Only one stretch of the listing below is wanted. Begin at the line that has "From stdpp Require", stop after the line that has "[os.path.realpath], the built-in", and repeat every line in between exactly.
○ ○ ○ ○ ○
(** * colcon-core: package descriptors, the dependency walker and the
      console start/end event handler

    A shallow embedding of

    - [colcon_core/package_descriptor.py]
      ([PackageDescriptor], [DependencyWalker]) and
    - [colcon_core/event_handler/console_start_end.py]
      ([ConsoleStartEndEventHandler]),

    followed by the properties the specification states about them. *)

From stdpp Require Import gmap strings list fin_maps sorting pretty.

Local Open Scope string_scope.
Local Open Scope list_scope.

(** ** Python values and library functions used by the code *)

(** What the code takes from the Python runtime and its standard library:
    [pathlib.Path] (construction from a string, [str()], [==]),
    [os.path.realpath], the built-in [hash] of a [(type, name)] tuple,
    the wall clock ([time.time()], float subtraction, the [.2f] format).
    They are an interface; the code is modelled over any implementation. *)
Class Runtime := {
  Path : Type;
  Path_eq_dec :: EqDecision Path;
  Path_new : string → Path;
  Path_str : Path → string;
  realpath : string → string;
  hash : option string * option string → Z;
  Time : Type;
  time_sub : Time → Time → Time;
  format_2f : Time → string;
}.

(** A value as the slot [path] can hold it and as
    [return self.path and self.type and self.name] can produce it:
    [None], a [str] or a [Path]. *)
Inductive pyval `{Runtime} :=
  | VNone
  | VStr (s : string)
  | VPath (p : Path).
○ ○ ○ ○ ○
**Solution to this exercise:**
From stdpp Require Import gmap strings list fin_maps sorting pretty.

Local Open Scope string_scope.
Local Open Scope list_scope.

(** ** Python values and library functions used by the code *)

(** What the code takes from the Python runtime and its standard library:
    [pathlib.Path] (construction from a string, [str()], [==]),
    [os.path.realpath], the built-in [hash] of a [(type, name)] tuple,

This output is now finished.